Atatürk’ün 1923’teki medeni nikâhı, 1926’daki Medeni Kanun’un ilk işareti gibiydi.

HAZIRLANMA SÜRECİ

Kurtuluş Savaşı’nın hemen ardından, 1923’te, Adalet Bakanlığı iki komisyon kurdu. Bu komisyonlara, İslam fıkhına dayanarak bir Medeni Kanun hazırlama görevi verildi. Ancak bu komisyonların hazırladığı şeriata (dini hukuka) dayalı Medeni Kanun tasarısı beğenilmedi. 1923’te Cumhuriyetin ilanı, 1924’te halifeliğin, Şeriye (Din) ve Evkaf (Vakıflar) Bakanlığı’nın kaldırılması, şeri (dini) mahkemelerin kapatılması üzerine, 1924’te bu komisyonlar yenileriyle değiştirildi. Çünkü Atatürk, laik bir ulus devlet kuruyordu. Bu yeni devletin yepyeni çağdaş kanunlara ihtiyacı vardı. Atatürk, 1 Mart 1924’teki Meclis konuşmasında kanunların çağdaşlaştırılmasını istedi.

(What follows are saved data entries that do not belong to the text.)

(* ===== verification/Partitioner.v ===== *)
(** * Partitioners

    [coev_kafka/partitioner.cpp]: which partition a message goes to.  The object graph
    is a tree (a hash partitioner owns its hasher and its fallback), so a partitioner is
    a value and a call returns the changed one.  The random engine and its distribution
    are the C++ library's: a parameter, with the documented range. *)
From Stdlib Require Import ZArith Lia Bool.
From stdpp Require Import base tactics list numbers.
From S2P Require Import Prelude Wire Crc Hashes.

(** The fields of a message that partitioners read *)
(* coev_kafka/producer_message.h:34-41 ProducerMessage *)
Record ProducerMessage := mkMessage { pm_topic : list Z; pm_key : list Z; pm_partition : Z }.

(** [shared_ptr<Hash32>]: an object together with the members of its class *)
(* utils/hash/hash.h:12-24 Hash32 *)
Record Hash32 := mkHash32 {
  h32_type : Type; h32_ops : Hasher h32_type; h32_final : h32_type -> Z; h32_object : h32_type
}.
(* utils/hash/fnv.cpp New32a *)
Definition New32a : Hash32 := mkHash32 Z FNV32a_hasher (fun h => h) offset32.
Definition NewIEEE32 : Hash32 := mkHash32 Digest CRC32_hasher crc NewIEEE.

(** [a % b] on [int32_t] *)
Definition i32_rem (a b : Z) : option Z :=
  if (b =? 0) || ((b =? -1) && (a =? - 2 ^ 31)) then None else Some (Z.rem a b).

Section Partitioner.
Context {G : Type} (uniform : Z -> Z -> G -> Z * G).

(* coev_kafka/partitioner.h:39-76 Partitioner *)
Inductive Partitioner :=
| ManualPartitioner
| RandomPartitioner (m_generator : G)
| RoundRobinPartitioner (m_partition : Z)
| HashPartitioner (m_random_partitioner : Partitioner) (m_hasher : Hash32)
    (m_reference_abs m_hash_unsigned : bool).

(** The hash of the key: [Reset], [Update], [Final] on the owned object *)
(* coev_kafka/partitioner.cpp:91-93 HashPartitioner::partition *)
Definition hash_key (h : Hash32) (bytes : list Z) : outcome Hash32 Z :=
  match h_update (h32_ops h) bytes (h_reset (h32_ops h) (h32_object h)) with
  | Done _ o => Done (h32_final h o) (mkHash32 _ (h32_ops h) (h32_final h) o)
  | Fault f => Fault f
  end.
(* coev_kafka/partitioner.cpp:95-110 HashPartitioner::partition *)
Definition hash_choice (reference_abs hash_unsigned : bool) (hash_value num_partitions : Z) : option Z :=
  if reference_abs then i32_rem (Z.land (to_i32 hash_value) 0x7fffffff) num_partitions
  else if hash_unsigned then
    if to_u32 num_partitions =? 0 then None else Some (to_i32 (hash_value mod to_u32 num_partitions))
  else
    match i32_rem (to_i32 hash_value) num_partitions with
    | Some result => Some (if result <? 0 then - result else result)
    | None => None
    end.

(* coev_kafka/partitioner.cpp RandomPartitioner::partition *)
Definition RandomPartitioner_partition (g : G) (num_partitions : Z) : outcome Partitioner (dres Z) :=
  if bool_decide (0 <= num_partitions - 1) then
    let '(result, g) := uniform 0 (num_partitions - 1) g in Done (Ok result) (RandomPartitioner g)
  else Fault FUB.
(* coev_kafka/partitioner.cpp RoundRobinPartitioner::partition *)
Definition RoundRobinPartitioner_partition (m_partition num_partitions : Z) : outcome Partitioner (dres Z) :=
  let m_partition := if num_partitions <=? m_partition then 0 else m_partition in
  let result := m_partition in
  if bool_decide (in_s 32 (m_partition + 1)) then Done (Ok result) (RoundRobinPartitioner (m_partition + 1))
  else Fault FUB.
(* coev_kafka/partitioner.cpp HashPartitioner::partition *)
Fixpoint partition (p : Partitioner) (message : ProducerMessage) (num_partitions : Z)
    : outcome Partitioner (dres Z) :=
  match p with
  | ManualPartitioner => Done (Ok (pm_partition message)) p
  | RandomPartitioner g => RandomPartitioner_partition g num_partitions
  | RoundRobinPartitioner m => RoundRobinPartitioner_partition m num_partitions
  | HashPartitioner random hasher reference_abs hash_unsigned =>
      match pm_key message with
      | [] =>
          match partition random message num_partitions with
          | Done r random => Done r (HashPartitioner random hasher reference_abs hash_unsigned)
          | Fault f => Fault f
          end
      | bytes =>
          match hash_key hasher bytes with
          | Done hash_value hasher =>
              match hash_choice reference_abs hash_unsigned hash_value num_partitions with
              | Some result => Done (Ok result) (HashPartitioner random hasher reference_abs hash_unsigned)
              | None => Fault FUB
              end
          | Fault f => Fault f
          end
      end
  end.

(* coev_kafka/partitioner.cpp HashPartitioner::requires_consistency *)
Definition requires_consistency (p : Partitioner) : bool :=
  match p with
  | ManualPartitioner => true
  | RandomPartitioner _ => false
  | RoundRobinPartitioner _ => false
  | HashPartitioner _ _ _ _ => true
  end.
(* coev_kafka/partitioner.cpp HashPartitioner::message_requires_consistency *)
Definition message_requires_consistency (message : ProducerMessage) : bool :=
  match pm_key message with [] => false | _ => true end.

(** ** Construction: [g] is the engine the clock seeds *)

(* coev_kafka/partitioner.cpp NewRandomPartitioner *)
Definition NewRandomPartitioner (g : G) : Partitioner := RandomPartitioner g.
(* coev_kafka/partitioner.cpp NewRoundRobinPartitioner *)
Definition NewRoundRobinPartitioner : Partitioner := RoundRobinPartitioner 0.
(* coev_kafka/partitioner.cpp NewHashPartitioner *)
Definition NewHashPartitioner (g : G) : Partitioner :=
  HashPartitioner (NewRandomPartitioner g) New32a false false.
(* coev_kafka/partitioner.cpp NewReferenceHashPartitioner *)
Definition NewReferenceHashPartitioner (g : G) : Partitioner :=
  HashPartitioner (NewRandomPartitioner g) New32a true false.
(* coev_kafka/partitioner.cpp NewConsistentCRCHashPartitioner *)
Definition NewConsistentCRCHashPartitioner (g : G) : Partitioner :=
  HashPartitioner (NewRandomPartitioner g) NewIEEE32 false true.
(* coev_kafka/partitioner.cpp NewCustomHashPartitioner *)
Definition NewCustomHashPartitioner (hasher : Hash32) (g : G) : Partitioner :=
  HashPartitioner (NewRandomPartitioner g) hasher false false.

Atatürk, çağdaş kanunları uygulayacak çağdaş hukukçular yetiştirmek istiyordu. Bu amaçla 5 Kasım 1925’te Ankara Hukuk Mektebi’ni açtı. Atatürk, orada yaptığı konuşmada, eski dini hukuka son verip yeni/laik hukuku kabul edeceklerini söyledi: “Millet, dini ve mezhebi bağ yerine Türk milliyeti bağıyla fertlerini toplamıştır... Cumhuriyet Türkiye’sinde eski yaşam kuralları, eski hukuk yerine yeni yaşam kurallarının ve yeni hukukun geçmiş bulunması bugün hiç duraksamadan kabul edilecek bir oldubittidir... Büsbütün yeni kanunlar getirerek eski hukuki esasları temelinden kaldırmak teşebbüsündeyiz…”  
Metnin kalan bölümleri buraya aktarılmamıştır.